→ The task:
In the data that follows, every line containing the word "option" should be returned.
⁂
Definition parse_process_char (rd : Reader) (c : option ascii)
  : option Reader :=
  match state rd with
  | START_RECORD =>
      match c with
      | None => Some rd
      | Some a =>
          if is_newline a then Some (set_state EAT_CRNL rd)
          else start_field (set_state START_FIELD rd) c
      end
  | START_FIELD => start_field rd c
  | IN_FIELD =>
      match c with
      | None => Some (set_state START_RECORD (parse_save_field rd))
      | Some a =>
          if is_newline a then Some (set_state EAT_CRNL (parse_save_field rd))
          else if Ascii.eqb a delimiter
               then Some (set_state START_FIELD (parse_save_field rd))
          else parse_add_char rd a
      end
  | IN_QUOTED_FIELD =>
      match c with
      | None => Some rd
      | Some a =>
          if Ascii.eqb a quotechar
          then Some (set_state QUOTE_IN_QUOTED_FIELD rd)
          else parse_add_char rd a
      end
  | QUOTE_IN_QUOTED_FIELD =>
      match c with
      | None => Some (set_state START_RECORD (parse_save_field rd))
      | Some a =>
          if Ascii.eqb a quotechar
          then set_state IN_QUOTED_FIELD <$> parse_add_char rd a
          else if Ascii.eqb a delimiter
               then Some (set_state START_FIELD (parse_save_field rd))
          else if is_newline a
               then Some (set_state EAT_CRNL (parse_save_field rd))
          else set_state IN_FIELD <$> parse_add_char rd a
      end
  | EAT_CRNL =>
      match c with
      | None => Some (set_state START_RECORD rd)
      | Some a => if is_newline a then Some rd else None
      end
  end.

(** The characters of one line, then the end-of-line mark. *)
Fixpoint feed (rd : Reader) (line : string) : option Reader :=
  match line with
  | EmptyString => parse_process_char rd None
  | String c line' => rd' ← parse_process_char rd (Some c); feed rd' line'
  end.

Definition at_record_start (rd : Reader) : bool :=
  match state rd with START_RECORD => true | _ => false end.

Definition in_quoted_field (rd : Reader) : bool :=
  match state rd with IN_QUOTED_FIELD => true | _ => false end.

(** [Reader_iternext], called until the end: lines are taken from the input
    until the parser is back at the start of a record. When the input runs
    out inside a record, what has been collected is returned. [n] counts the
    [next] calls on the input. *)
Fixpoint records (rd : Reader) (lines : list string) (n : nat)
  : stream (list string) :=
  match lines with
  | [] =>
      if orb (negb (String.eqb (field rd) "")) (in_quoted_field rd)
      then Yield (fields (parse_save_field rd)) (S n) (Stop (S (S n)))
      else Stop (S n)
  | line :: rest =>
      match feed rd line with
      | None => Fail (S n)
      | Some rd' =>
          if at_record_start rd'
          then Yield (fields rd') (S n) (records parse_reset rest (S n))
          else records rd' rest (S n)
      end
  end.

(** [csv.reader(lines)] *)
Definition reader (lines : list string) : stream (list string) :=
  records parse_reset lines 0.

End Csv.

(** ** [csv.DictReader] *)

(** A row is a [dict]: keys in insertion order, no key twice. The key [None]
    is [restkey], the value [VNone] is [restval]. *)
Definition row : Type := list (option string * value).

(** [d[k] = v] *)
Fixpoint dict_set (k : option string) (v : value) (d : row) : row :=
  match d with
  | [] => [(k, v)]
  | (k', v') :: d' =>
      if decide (k = k') then (k, v) :: d' else (k', v') :: dict_set k v d'
  end.

Fixpoint dict_find (k : option string) (d : row) : option value :=
  match d with
  | [] => None
  | (k', v) :: d' => if decide (k = k') then Some v else dict_find k d'
  end.

(** [d[k]] for a string key. *)
Definition dict_get (k : string) (d : row) : outcome value :=
  match dict_find (Some k) d with
  | Some v => Return v
  | None => Raise (KeyError k)
  end.

(** [list(d.values())] *)
Definition dict_values (d : row) : list value := map snd d.

(** The body of [DictReader.__next__] after a non-empty record was read. *)
Definition make_row (fieldnames record : list string) : row :=
  let d := foldl (fun d kv => dict_set (Some (fst kv)) (VStr (snd kv)) d)
                 [] (zip fieldnames record) in
  let lf := length fieldnames in
  let lr := length record in
  if (lf <? lr)%nat then dict_set None (VList (drop lf record)) d
  else if (lr <? lf)%nat
       then foldl (fun d key => dict_set (Some key) VNone d)
                  d (drop lr fieldnames)
       else d.

(** The rows after the header: empty records are passed over. *)
Fixpoint DictReader_rows (fieldnames : list string)
    (s : stream (list string)) : stream row :=
  match s with
  | Stop n => Stop n
  | Fail n => Fail n
  | Yield [] _ rest => DictReader_rows fieldnames rest
  | Yield record n rest =>
      Yield (make_row fieldnames record) n (DictReader_rows fieldnames rest)
  end.

(** The first record, whatever it is, gives the field names. On an empty
    input the field names stay unset and the reader is asked once more. *)
Definition DictReader (s : stream (list string)) : stream row :=
  match s with
  | Stop n => Stop (S n)
  | Fail n => Fail n
  | Yield fieldnames _ rest => DictReader_rows fieldnames rest
  end.

(** The rows of a manifest as [make_output] iterates them. *)
Definition manifest_rows (fp : list string) : stream row :=
  DictReader (Csv.reader (uncommented fp)).

(** ** Target derivation *)

(** What a run of [make_output] leaves behind: how the call ended, and how
    often it asked the line generator over the manifest for a line. *)
Record run := {
  result : outcome (list string);
  pulls : nat
}.

Section Targets.

Variable config : Config.

(** The local function [is_ok] of [make_output]. *)
Definition is_ok (s : value) : value :=
  match s with
  | VNone => VBool false
  | VStr EmptyString => VBool false
  | _ => s
  end.

(** [mode in ('s', 'p')] *)
Definition mode_in_s_p (m : value) : bool :=
  match m with
  | VStr s => orb (String.eqb s "s") (String.eqb s "p")
  | _ => false
  end.

(** [mode.startswith('p') is True], reached with a string mode only. *)
Definition mode_startswith_p (m : value) : bool :=
  match m with
  | VStr s => startswith "p" s
  | _ => false
  end.

(** The statements under [try] in the loop over the rows. *)
Definition sample_path (r : row) : outcome string :=
  p ← dict_get "PATH" r;
  s1 ← dict_get "SAMPLE1" r;
  path ← os_path_join p [is_ok s1];
  if mode_startswith_p (mode config)
  then s2 ← dict_get "SAMPLE2" r;
       tail ← str_add "--" (is_ok s2);
       Return (path +:+ tail)
  else Return path.

(** The [try] statement with its handler; [i] is the index [enumerate]
    gives the row. *)
Definition checked_sample_path (i : nat) (r : row) : outcome string :=
  except_TypeError (sample_path r)
    (Exit 1 (MissingValues (samples config) (i + 1) (dict_values r))).

(** One round of [for c in get_callers()]. *)
Definition caller_target (path c : string) : outcome string :=
  ext ← get_filext config "vcf";
  vcf ← str_add c ext;
  outdir ← get_outdir config c;
  os_path_join (VStr path) [outdir; VStr "survivor"; VStr vcf].

Fixpoint caller_targets (path : string) (cs outfiles : list string)
  : outcome (list string) :=
  match cs with
  | [] => Return outfiles
  | c :: cs' =>
      vcf ← caller_target path c;
      caller_targets path cs' (outfiles ++ [vcf])
  end.

(** The body of [for i, r in enumerate(reader)]. *)
Definition row_targets (i : nat) (r : row) (outfiles : list string)
  : outcome (list string) :=
  path ← checked_sample_path i r;
  cs ← get_callers config;
  caller_targets path cs outfiles.

Fixpoint rows_loop (i : nat) (reader : stream row) (outfiles : list string)
  : run :=
  match reader with
  | Stop n => {| result := Return outfiles; pulls := n |}
  | Fail n => {| result := Raise CsvError; pulls := n |}
  | Yield r n rest =>
      match row_targets i r outfiles with
      | Return outfiles' => rows_loop (S i) rest outfiles'
      | failure => {| result := failure; pulls := n |}
      end
  end.

(** [make_output] on a manifest that [open] found; [fp] are its lines. *)
Definition make_output (fp : list string) : run :=
  if mode_in_s_p (mode config)
  then rows_loop 0 (manifest_rows fp) []
  else {| result := Exit 1 InvalidMode; pulls := 0 |}.

(** The lines of the manifest a run has read. *)
Definition lines_read (fp : list string) : nat :=
  consumed_by (pulls (make_output fp)) fp.

(** The loop body of [make_all]. *)
Definition merged_path (f : string) : string :=
  join (sep_join sep (drop_last 3 (split "/" f))) ["all.vcf"].

(** [set(merged_outfiles)] for the targets [outfiles]. *)
Definition merged (outfiles : list string) : gset string :=
  list_to_set (merged_path <$> outfiles).

Definition make_all (fp : list string) : outcome (gset string) :=
  outfiles ← result (make_output fp); Return (merged outfiles).

End Targets.

(** ** Sample inputs *)

Definition nl : string := String (ascii_of_nat 10) EmptyString.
⁂
→ Solution for this exercise:
Definition parse_process_char (rd : Reader) (c : option ascii)
  : option Reader :=
Fixpoint feed (rd : Reader) (line : string) : option Reader :=
Definition row : Type := list (option string * value).
Fixpoint dict_set (k : option string) (v : value) (d : row) : row :=
Fixpoint dict_find (k : option string) (d : row) : option value :=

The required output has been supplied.